I in fact posted that other thread, to see what the other opinion was!

Giancarlo

October 8, 2008 at 05:08 PM · Later I found out the guy was playing a violin by this maker, made in 2005. Worth looking into. For real.

http://www.enquirer.com/editions/2000/08/27/loc_stradivarius_no.html

October 8, 2008 at 07:39 PM · Giancarlo,

thanks for both threads.

Jim,

I could do with a prune or two!

Bart

October 9, 2008 at 08:42 AM · Oh Bart, it's so funny that you mention that particular C #. As soon as I read that, I knew exactly which one you were talking about (as a matter of fact, I can hear it now). I was playing it last Friday at the coffee shop, and I believe I chose it one way the first time through, and then the other way the second time through. Both times, they just sounded confused, though I didn't take the time to think about why, or what I could do to work it out. I was just playing what came to mind each time. Neither way seemed any good.

October 9, 2008 at 03:02 PM · diabolus in musica, Emily!

October 10, 2008 at 09:26 PM · Performing the high leading tone is a common practice of singers who quite often do a slow glissando from this high seventh up to the tonic. It must be an inherent tendency of vocalists who really want to emphasize smoothness.

The unfretted strings, brass and woodwind instruments have no problem in imitating this vocal technique.

However, when the 7th is used differently, as in an ascending passage or as part of an embellishment, it is performed lower.

The tempered scale was a tuning system which was invented for practical reasons since the re-tuning of a piano, harp or organ, to any specific key, would have been impossible during any performance.

Ted Kruzich

October 11, 2008 at 03:39 AM · D Kurganov

Interesting observation on conductors who can't stand the sound of a piano because of tempered tuning. What do these conductors do about the orchestra? Wind tuning is almost always tempered(whn it is even in tune) and string tuning is well a dog's mess.

The other night a heard a 1930's recording of the Brahms 4th Symphony with Dresden Staatskapelle. That orchestra played in tune like nothing on can hear today.

October 11, 2008 at 09:50 AM · "While we are at it -- again -- a question. A leading tone, say b in C major, often functions as a third in the dominant (g) chord preceding the solution to c. As a major third, one wants to play it lower than an equally-tempered b would be, but as a leading tone, many play it higher; what do you think?"

That's a very good question Bart - I'm a string quartet player, and this is the solution that we have.
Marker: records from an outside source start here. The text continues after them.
Definition go_back (self : AppState) : AppState :=
  if negb (bool_decide (overlay self = Overlay.None)) then close_overlay self
  else if negb (notifier_is_empty (notifier self)) then self <| notifier ::= dismiss_all |>
  else if filter_editing self then set_filter_editing false self
  else if negb (bool_decide (filter_text self = [])) then clear_filter self
  else self.

Definition tab_actions (self : AppState) : list (str * str * Action) :=
  let bs := for_tab (tab self) in
  let bs := List.filter (λ b, match scope b with
                              | Scope.Tab t => bool_decide (t = tab self)
                              | Scope.Global => false
                              end) bs in
  let bs := List.filter (λ b, match group b with Group.Actions => true | _ => false end
                              && primary b) bs in
  let bs := List.filter (λ b, negb (is_remote self && is_local_only (action b))) bs in
  (λ b, (display b, label b, action b)) <$> bs.

(** *** Requests: everything irreversible goes through a dialog *)

Definition request_kill (signal : Signal) (self : AppState) : AppState :=
  match selected_process self with
  | Some proc => self <| confirm := Some (ConfirmKill (pid proc) (name proc) signal) |>
  | None => notify Level.Info (lit "No process selected") self
  end.

Definition request_renice (delta : Z) (self : AppState) : AppState :=
  match selected_process self with
  | Some proc => self <| confirm := Some (ConfirmRenice (pid proc) (name proc) delta) |>
  | None => notify Level.Info (lit "No process selected") self
  end.
(** Ctrl+C leaves the program from anywhere: with a dialog, an overlay, the
    palette or a filter open, the turn that receives it ends the loop, cancels
    the futures still running, and does nothing to the outside. *)
Theorem ctrl_c_quits t ts key s :
  event t = Key key → key_code key = KChar 99 → control (modifiers key) = true →
  running s = true →
  let s' := run_turns describe errno_display score tty_ok (t :: ts) s in
  running s' = false ∧ shutdown_token s' = true ∧ outside s' = outside s.
Proof.
  intros Ee Ek Em Hrun. cbn [run_turns]. rewrite Hrun.
  assert (∀ s1, running s1 = false → run_turns describe errno_display score tty_ok ts s1 = s1)
    as Hstop by (intros s1 H1; destruct ts; simpl; by rewrite ?H1).
  assert (let s2 := (turn describe errno_display score tty_ok t s).2 in
          running s2 = false ∧ shutdown_token s2 = true ∧ outside s2 = outside s) as (H1 & H2 & H3).
  { unfold turn. pose proof (outside_before_event t s) as Ho.
    destruct (take_needs_redraw _) as [draw s1]. simpl in Ho. rewrite Ee. cbn [handle_event].
    unfold handle_key_event, is_key. rewrite Ek, Em. rewrite bool_decide_eq_true_2 by done.
    simpl. rewrite orb_true_r. split_and!; [done|done|]. exact Ho. }
  rewrite Hstop by done. done.
Qed.
End Confirmed.

(** ** Witnesses *)

#[local] Existing Instances ascii_tables insertion_unstable os_without_42.

Definition demo_key (c : Z) (ctrl : bool) : CrosstermEvent :=
  TermKey (mkKey (KChar c) (if ctrl then CTRL else NONE)).

Definition demo_turns (es : list CrosstermEvent) : list Turn :=
  (λ e, mkTurn 0 [] [] (Some e)) <$> es.

Definition demo_remote : CliConfig :=
  mkCliConfig None Cpu false (Remote (lit "box") (lit "10.0.0.1:4242")) TokyoNight.

(** [2] opens the process tab, then [k], [9], [:] and Enter try to act. *)
Definition demo_attempt : list Turn :=
  demo_turns [demo_key 50 false; demo_key 107 false; demo_key 57 false; demo_key 58 false;
              TermKey (mkKey KEnter NONE)].

Lemma remote_is_read_only_witness :
  cfg_connection_mode demo_remote ≠ Local ∧
  nothing_done (run_turns (λ _, []) (λ _, []) (λ _ _, None) true demo_attempt
    ((with_config demo_remote) <| container_engine := true |> <| cluster_engine := true |>)).
Proof.
  split; [discriminate|].
  apply (remote_is_read_only (λ _, []) (λ _, []) (λ _ _, None) true demo_remote true true demo_attempt).
  discriminate.
Defined.

Lemma ctrl_c_quits_witness :
  let s := (with_config demo_remote) <| confirm := Some (StopContainer (lit "id") (lit "web")) |> in
  let s' := run_turns (λ _, []) (λ _, []) (λ _ _, None) true
              (demo_turns [demo_key 99 true; demo_key 121 false]) s in
  running s' = false ∧ shutdown_token s' = true ∧ outside s' = outside s.
Proof.
  apply (ctrl_c_quits (λ _, []) (λ _, []) (λ _ _, None) true (mkTurn 0 [] [] (Some (demo_key 99 true)))
           (demo_turns [demo_key 121 false]) (mkKey (KChar 99) CTRL)); reflexivity.
Defined.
If the B happens briefly, as a passing/melodic note, then we play it slightly higher. However, if it is clearly played as part of chord 5, then we play it as a natural interval. Maybe you've experimented and come to the same conclusion as me.

October 12, 2008 at 05:44 PM · Neil,

My "solution" is along the same line as yours, but not as professional. Whenever the leading tone sounds long and is in a harmonic setting enough for me to care about it, it's probably going to be low; and I suspect that I play the others high very often.